Tuve discrepancias durante los últimos días con un colega sobre el tema del fútbol femenino: hacia la comparación con el fútbol masculino, decía que era un experimento fallido, que no valía la pena, que estaba desequilibrado y demás. Durante ese tiempo pensé mucho lo que me dijo (a pesar de que me sacó la ira) y me ratifiqué en mi posición de manera firme por los siguientes argumentos que escribí en una entrada anterior y daré de nuevo:

  1. La fisiología de las mujeres es diferente a la de los hombres: es pura lógica, las mujeres tienen un proceso corporal muy distinto al de sus compañeros, empezando porque ellas viven etapas como el periodo menstrual que afecta muchas veces sus estados de ánimo con cambios de humor diversos, el manejo de la potencia y la fortaleza para desempeñarse en el campo de juego con otras chicas que pueden ser muy diferentes a una jugadora (caso como ocurre con las brasileñas o venezolanas frente a las colombianas, aunque las colombianas parecen tener mejor pie).
  2. Es un proyecto con miras al futuro: Existe un interés mutuo por parte de la Dimayor y la Federación Colombiana de Fútbol de “probar” a las mujeres en las principales canchas de Colombia. Creo que los dirigentes a veces pecan por ansiosos y radicales en el sentido de tomar las decisiones y realizar acciones que a veces pueden ser de gran influencia para el deporte rey. Es por ello que, si se quiere mirar el fútbol femenino en el país con éxito, se debe tener dos cualidades fundamentales en la vida, porque no es fácil y lo presupuestado es para un periodo de largo plazo: persistencia y paciencia.

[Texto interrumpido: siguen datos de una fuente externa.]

(** One write event sends a prefix of the queued output and keeps the rest; when the client
    has closed its side and nothing is left the session is closed and forgotten; the only
    other outcome is an exception. *)
Theorem CanWrite_step fd id s e :
  echo_inv e → conns e !! fd = Some id → sobjs e !! id = Some s →
  ∃ r e', SessionManager_CanWrite id e = (r, e') ∧
    match r with
    | Ok _ => ∃ done_ rest, s_output s = done_ ++ rest ∧ echo_inv e' ∧
        enextConnId e' = enextConnId e ∧ elistenFd e' = elistenFd e ∧ eepollFd e' = eepollFd e ∧
        sent fd (ekern e') = sent fd (ekern e) ++ done_ ∧
        (if ch_isEof (s_conn s) && bool_decide (rest = [])
         then conns e' = delete fd (conns e) ∧ (id ∉ sessions e') ∧ fds (ekern e') = fds (ekern e) ∖ {[fd]}
         else conns e' = conns e ∧ fds (ekern e') = fds (ekern e) ∧ sobjs e' !! id = Some (set_output rest s))
    | Throw x => x = RuntimeError
    | _ => False
    end.
Proof. apply CanWrite_cases. Qed.

(** An event that carries both EPOLLOUT and EPOLLERR, for a session whose client is gone
    and whose output is sent, closes the session and then looks its socket up again: the
    lookup inserts the id 0, and the exception for the unknown session leaves [Start]. *)
Theorem close_then_error_throws fd id s mask e :
  echo_inv e → conns e !! fd = Some id → sobjs e !! id = Some s →
  ch_isEof (s_conn s) = true → s_output s = [] →
  has_flag mask EPOLLIN = false → has_flag mask EPOLLOUT = true → has_flag mask EPOLLERR = true →
  ∃ e', Server_ProcessEvent read_fuel fd mask e = (Throw RuntimeError, e') ∧
    conns e' = <[fd := 0%Z]> (conns e) ∧ id ∉ sessions e'.
Proof.
  intros Hi Hfd Hs Heof Hout H1 H2 H3.
  destruct (CanWrite_cases fd id s e Hi Hfd Hs) as (r & e1 & Hr & Hc).
  assert (Hok : r = Ok tt).
  { revert Hr. destruct (einv_conns e Hi fd id Hfd) as (_ & Hid & s' & Hs' & Hidle).
    rewrite Hs in Hs'. injection Hs' as <-. pose proof Hidle as (Hfds & Hcl & Hr & Hwr).
    unfold SessionManager_CanWrite. rewrite (bind_ok _ _ _ _ _ (VerifySessionExist_ok id e Hid)).
    rewrite (bind_ok _ _ _ _ _ (supdate_eq id _ s e Hs)). unfold Session_Write.
    rewrite (bind_ok _ _ _ _ _ (sderef_eq id (set_isWritable true s) _ (with_session_lookup _ _ _ _))).
    cbn [s_isWritable set_isWritable negb]. unfold ConnHandler_Write. simpl s_output. rewrite Hout.
    rewrite bool_decide_true by done. rewrite bind_ret_l.
    rewrite (bind_ok _ _ _ _ _ (supdate_eq id _ _ _ (with_session_lookup _ _ _ _))).
    rewrite with_session_twice. simpl ekern.
    set (s2 := set_isWritable false (set_output [] (set_isWritable true s))).
    rewrite (bind_ok _ _ _ _ _ (sderef_eq id s2 _ (with_session_lookup _ _ _ _))).
    assert (Hi2 : echo_inv (with_session id s2 (ekern e) e)) by by apply (inv_session fd).
    simpl ch_isEof. rewrite Heof. simpl. destruct (close_idle fd id _ Hi2 Hfd) as (e3 & E3 & _).
    rewrite E3. by intros [= <- _]. }
  subst r. destruct Hc as (d & rest & Hd & Hi1 & _ & _ & _ & _ & Hcl).
  rewrite Hout in Hd. symmetry in Hd. apply app_nil in Hd as [_ ->]. rewrite Heof in Hcl.
  simpl in Hcl. destruct Hcl as (Hc1 & Hs1 & _).
  unfold Server_ProcessEvent. unfold mbind at 1, M_bind at 1, get.
  rewrite bool_decide_false by congruence. rewrite H1, H2, H3. unfold when. rewrite bind_ret_l.
  assert (Hat : conns_at fd e = (Ok id, e)) by (unfold conns_at; run_m; by rewrite Hfd).
  rewrite (bind_ok _ _ e tt e1) by (rewrite (bind_ok _ _ _ _ _ Hat); exact Hr).
  unfold conns_at, mbind, M_bind, get, modify, mret, M_ret. simpl.
  rewrite Hc1, lookup_delete_eq. unfold SessionManager_ErrorOccurred, mbind, M_bind.
  rewrite verify_zero by (simpl; by apply zero_no_session).
  eexists. split; [done|]. simpl. rewrite Hc1, insert_delete_eq. done.
Qed.

(** Three bytes of text, the size of the buffer, make [ConnHandler::Read] append an
    array without a terminator: the behaviour of almost any real exchange is undefined. *)
Theorem three_bytes_undefined fd id s e bs k' :
  echo_inv e → conns e !! fd = Some id → sobjs e !! id = Some s →
  sys_read fd READ_BUF_SIZE (ekern e) = (inr bs, k') → length bs = 3 → Ascii.zero ∉ bs →
  0 < read_fuel → (SessionManager_CanRead read_fuel id e).1 = Undef.
Proof.
  intros Hi Hfd Hs Hr Hl Hz Hf. rewrite (CanRead_eq fd id s e Hi Hfd Hs).
  destruct read_fuel as [|f]; [lia|]. cbn [read_all]. unfold mbind, M_bind, syscall. rewrite Hr.
  destruct bs as [|b bs]; [done|]. by rewrite filled_full.
Qed.
End echo_lemmas.

(** ** Witnesses *)

(** One session, number 1, on descriptor 5, whose client has sent [input]. *)
Definition sample_echo (input : list bytes) (output : bytes) (eof : bool)
    (events : list (list (Z * Z))) : Echo ref_kernel :=
  mkEcho (mkRef {[3%Z; 4%Z; 5%Z]} {[4%Z; 5%Z]} {[5%Z := input]} {[5%Z := 100]} ∅ [] events)
    3 4 {[5%Z := 1%Z]} 1 {[1%Z]}
    {[1%Z := mkSession 1 [] output false false false (mkConnHandler 5 (str "127.0.0.1") 443 eof)]}.

Lemma sample_echo_inv input output eof events : echo_inv (sample_echo input output eof events).
Proof.
  split; try done; try decide_closed.
  - intros fd id H. simpl in H. apply lookup_singleton_Some in H as [<- <-]. simpl.
    split_and!; [lia|lia|set_solver|]. eexists. split; [apply lookup_singleton_eq|done].
  - intros id Hid. simpl in Hid. apply elem_of_singleton in Hid as ->. exists 5%Z. done.
Qed.

Lemma session_replies_witness :
  feed_texts [str "ab"; str ".c"; str "d.e"] ([], []) = Ok (str "e", str "[ba][dc]").
Proof.
  apply (session_replies [str "ab"; str ".c"; str "d.e"] [str "ab"; str "cd"] (str "e"));
    [reflexivity|repeat constructor; decide_closed|decide_closed].
Defined.

Lemma CanRead_text_witness :
  ∃ i o e', feed_text (str "ab.") ([], []) = Ok (i, o) ∧
    SessionManager_CanRead 10 1 (sample_echo [str "ab"; str "."] [] false []) = (Ok tt, e') ∧ echo_inv e'.
Proof.
  assert (Hr : ∃ k', reads READ_BUF_SIZE 5 (ekern (sample_echo [str "ab"; str "."] [] false []))
    [str "ab"; str "."] false k').
  { eexists. eapply reads_more; [reflexivity|done|]. eapply reads_more; [reflexivity|done|].
    apply reads_again. reflexivity. }
  destruct Hr as [k' Hr].
  destruct (CanRead_text 10 5 1 _ (sample_echo [str "ab"; str "."] [] false [])
    [str "ab"; str "."] false k' (sample_echo_inv _ _ _ _) ltac:(reflexivity) ltac:(reflexivity) Hr)
    as (i & o & e' & H1 & H2 & H3 & _).
  - repeat constructor; try (vm_compute; lia); decide_closed.
  - simpl. lia.
  - by exists i, o, e'.
Defined.

Lemma CanWrite_step_witness :
  ∃ r e', SessionManager_CanWrite 1 (sample_echo [] (str "[ba]") false []) = (r, e').
Proof.
  destruct (CanWrite_step 5 1 _ (sample_echo [] (str "[ba]") false [])
    (sample_echo_inv _ _ _ _) ltac:(reflexivity) ltac:(reflexivity)) as (r & e' & H & _).
  by exists r, e'.
Defined.

Lemma close_then_error_throws_witness :
  ∃ e', Server_ProcessEvent 10 5 12 (sample_echo [] [] true []) = (Throw RuntimeError, e') ∧
    conns e' = {[5%Z := 0%Z]}.
Proof.
  destruct (close_then_error_throws 10 5 1 _ 12 (sample_echo [] [] true [])
    (sample_echo_inv _ _ _ _) ltac:(reflexivity) ltac:(reflexivity) ltac:(reflexivity)
    ltac:(reflexivity) ltac:(reflexivity) ltac:(reflexivity) ltac:(reflexivity))
    as (e' & H1 & H2 & _).
  exists e'. split; [exact H1|]. rewrite H2. vm_compute. reflexivity.
Defined.

Lemma three_bytes_undefined_witness :
  (SessionManager_CanRead 10 1 (sample_echo [str "abc"] [] false [])).1 = Undef.
Proof.
  eapply (three_bytes_undefined 10 5 1 _ (sample_echo [str "abc"] [] false []) (str "abc"));
    [apply sample_echo_inv|reflexivity|reflexivity|reflexivity|reflexivity|decide_closed|lia].
Defined.
(** A handler that has issued [Finish] issues nothing more: its completion, ok or not, only
    removes it.  This holds for all classes but [ChatTalk]. *)
Theorem finish_is_last p l1 tok m b l2 ok q h :
  server_reachable now p → outstanding p = l1 ++ (tok, OFinish m b) :: l2 →
  handlers (handlerManager p) !! getKey tok = Some h → h_rpc h ≠ ChatTalk →
  ∃ p', deliver now tok (OFinish m b) ok q (set_outstanding (l1 ++ l2) p) = (Ok tt, p') ∧
    outstanding p' = l1 ++ l2 ∧
    handlers (handlerManager p') = delete (getKey tok) (handlers (handlerManager p)).
Proof.
  intros Hr Hout Hh Hne. apply server_reachable_inv in Hr as Hi.
  assert (Hopt : getOpt tok = FINISH).
  { destruct (si_match _ _ _ Hi tok (OFinish m b) h) as [?|[? _]]; try done. rewrite Hout. set_solver. }
  assert (Hproc : process now (h_rpc h) ok tok (set_outstanding (l1 ++ l2) p) =
    update_this (getKey tok) set_finish (set_outstanding (l1 ++ l2) p)).
  { destruct (h_rpc h); try done; cbn [process];
      unfold HelloEventHandler_process, HelloAgainEventHandler_process, GoodbyeEventHandler_process,
        GoodbyeAgainEventHandler_process, ChatGreetEventHandler_process, unary_process,
        ChatListenEventHandler_process, ChatSpeakEventHandler_process; by rewrite Hopt. }
  unfold deliver. rewrite andb_false_r. unfold when. rewrite bind_ret_l.
  unfold demultiplex_event, EventHandlerManager_contains. unfold mbind at 1, M_bind at 1, get.
  cbn [handlerManager set_outstanding]. rewrite Hh, bool_decide_true by eauto. cbn [negb].
  assert (Hget : on_manager (EventHandlerManager_get (getKey tok)) (set_outstanding (l1 ++ l2) p)
    = (Ok h, set_outstanding (l1 ++ l2) p)).
  { unfold on_manager, zoom, EventHandlerManager_get, mbind, M_bind, get. simpl. rewrite Hh. by destruct p. }
  rewrite (bind_ok _ _ _ _ _ Hget).
  rewrite (bind_ok _ _ _ tt _ Hproc). simpl snd.
  unfold this, mbind, M_bind, get. simpl. rewrite lookup_alter_eq, Hh. simpl.
  eexists. split; [done|]. split; [done|]. simpl. apply alter_delete.
Qed.

(** ** Runs *)

(** A run of the server given by the positions of the completions delivered. *)
Fixpoint run_script (l : list (nat * bool * request)) : M Proactor unit :=
  match l with
  | [] => mret tt
  | (i, ok, q) :: l =>
    p ← get;
    match outstanding p !! i with
    | Some (tok, o) =>
      modify (set_outstanding (take i (outstanding p) ++ drop (S i) (outstanding p)));;
      deliver now tok o ok q;; run_script l
    | None => undef
    end
  end.

Lemma run_script_steps l p p' : run_script l p = (Ok tt, p') → rtc (server_step now) p p'.
Proof.
  revert p. induction l as [|[[i ok] q] l IH]; intros p; cbn [run_script].
  { intros [= <-]. apply rtc_refl. }
  unfold mbind at 1, M_bind at 1, get. destruct (outstanding p !! i) as [[tok o]|] eqn:E; [|done].
  intros Hr. apply bind_inv_ok in Hr as ([] & p1 & [= <-] & H2).
  apply bind_inv_ok in H2 as ([] & p2 & H2 & H3).
  eapply rtc_l; [|by apply IH]. eapply step_deliver; [|exact H2].
  by apply take_drop_middle in E.
Qed.

(** The state after one thread has started; the states of the runs are written out, so that each
    is computed once. *)
Definition boot_requests : list (Z * op) :=
  imap (λ i r, (setOpt RECEIVE (Event_key (Z.of_nat (S i))), ORequest r 0)) all_rpcs.

Definition boot_state : Proactor :=
  mkProactor (mkManager (list_to_map (imap (λ i r, (Z.of_nat (S i), new_handler r 0)) all_rpcs)) 8)
    false 1 boot_requests.

Lemma boot_reachable : server_reachable now boot_state.
Proof. eapply rtc_l; [|apply rtc_refl]. apply step_start. vm_compute. reflexivity. Qed.

Lemma run_script_reachable l p : run_script l boot_state = (Ok tt, p) → server_reachable now p.
Proof. intros Hr. unfold server_reachable. etransitivity; [apply boot_reachable|]. by eapply run_script_steps. Qed.

Definition jane : request := mkRequest (str "Jane") (str "Doe").

(** A [ChatTalk] call whose first answer could not be written. *)
Definition talk_requests : list (Z * op) :=
  take 7 boot_requests ++ [(setOpt RECEIVE (Event_key 9), ORequest ChatTalk 0)].

Definition talk_handler : handler := mkHandler ChatTalk 0 jane [] false.

Definition talk_state : Proactor :=
  mkProactor (mkManager (<[9%Z := new_handler ChatTalk 0]> (<[8%Z := talk_handler]>
      (handlers (handlerManager boot_state)))) 9) false 1
    (talk_requests ++ [(setOpt WRITE (Event_key 8), OFinish None false)]).

Lemma talk_reachable : server_reachable now talk_state.
Proof.
  apply (run_script_reachable [(7, true, jane); (8, true, jane); (8, false, jane)]).
  vm_compute. reflexivity.
Qed.

Lemma talk_lookup : handlers (handlerManager talk_state) !! 8%Z = Some talk_handler.
Proof. simpl. rewrite lookup_insert_ne by done. apply lookup_insert_eq. Qed.

(** After a failed write [ChatTalk] breaks the rule that [Finish] comes last: its [Finish] is
    out with the step WRITE, so that its completion makes the handler read again, or, when
    it reports a failure, finish again. *)
Theorem talk_failed_write :
  ∃ p tok l h, server_reachable now p ∧ outstanding p = l ++ [(tok, OFinish None false)] ∧
    handlers (handlerManager p) !! getKey tok = Some h ∧ h_rpc h = ChatTalk ∧
    (∃ tok1 p1, deliver now tok (OFinish None false) true jane (set_outstanding l p) = (Ok tt, p1) ∧
      outstanding p1 = l ++ [(tok1, ORead)] ∧ getKey tok1 = getKey tok) ∧
    (∃ p2, deliver now tok (OFinish None false) false jane (set_outstanding l p) = (Ok tt, p2) ∧
      outstanding p2 = l ++ [(tok, OFinish None false)]).
Proof.
  exists talk_state, (setOpt WRITE (Event_key 8)), talk_requests, talk_handler.
  assert (Hd : ∀ ok, deliver now (setOpt WRITE (Event_key 8)) (OFinish None false) ok jane
    (set_outstanding talk_requests talk_state) =
    (if ok then issue (setOpt READ (setOpt WRITE (Event_key 8))) ORead
     else issue (setOpt WRITE (Event_key 8)) (OFinish None false)) (set_outstanding talk_requests talk_state)).
  { intros ok. unfold deliver. rewrite andb_false_r. unfold when. rewrite bind_ret_l.
    unfold demultiplex_event, EventHandlerManager_contains. unfold mbind at 1, M_bind at 1, get.
    change (getKey (setOpt WRITE (Event_key 8))) with 8%Z. cbn [handlerManager set_outstanding].
    rewrite talk_lookup, bool_decide_true by eauto. cbn [negb].
    assert (Hget : on_manager (EventHandlerManager_get 8) (set_outstanding talk_requests talk_state)
      = (Ok talk_handler, set_outstanding talk_requests talk_state)).
    { unfold on_manager, zoom, EventHandlerManager_get, mbind, M_bind, get.
      cbn [handlerManager set_outstanding]. by rewrite talk_lookup. }
    rewrite (bind_ok _ _ _ _ _ Hget). unfold this, mbind, M_bind, get.
    cbn [process h_rpc talk_handler]. unfold ChatTalkEventHandler_process.
    change (getOpt (setOpt WRITE (Event_key 8))) with WRITE.
    cbn [WRITE RECEIVE READ FINISH Z.eqb Pos.eqb].
    destruct ok; unfold issue, modify; cbn [handlerManager set_outstanding]; by rewrite talk_lookup. }
  split; [exact talk_reachable|]. split; [done|]. split; [exact talk_lookup|]. split; [done|].
  split; [|exists (issue (setOpt WRITE (Event_key 8)) (OFinish None false)
    (set_outstanding talk_requests talk_state)).2; by rewrite Hd].
  exists (setOpt READ (setOpt WRITE (Event_key 8))). eexists. rewrite Hd. split; [done|].
  split; [done|]. apply getKey_setOpt.
Qed.
End deliver.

Así mismo, es gratificante ver cómo en cierta medida se acaban un poco de las estupideces que surgen de la idiosincrasia masculina (digo estupidez porque como hombre creo que una mujer tiene igualdad de condiciones como nosotros y es absurdo seguir pensando que son el “sexo débil” cuando la historia ha dictaminado lo contrario) que dicen frases sueltas como: los hombres en las canchas, las mujeres en la cocina.

Es por ello y más, que en los marcos mentales de la sociedad colombiana debería acabarse ese pensamiento de superhombres, cuando al final las mujeres también han callado muchas bocas como en este, es caso para decir que: es un experimento de largo alcance.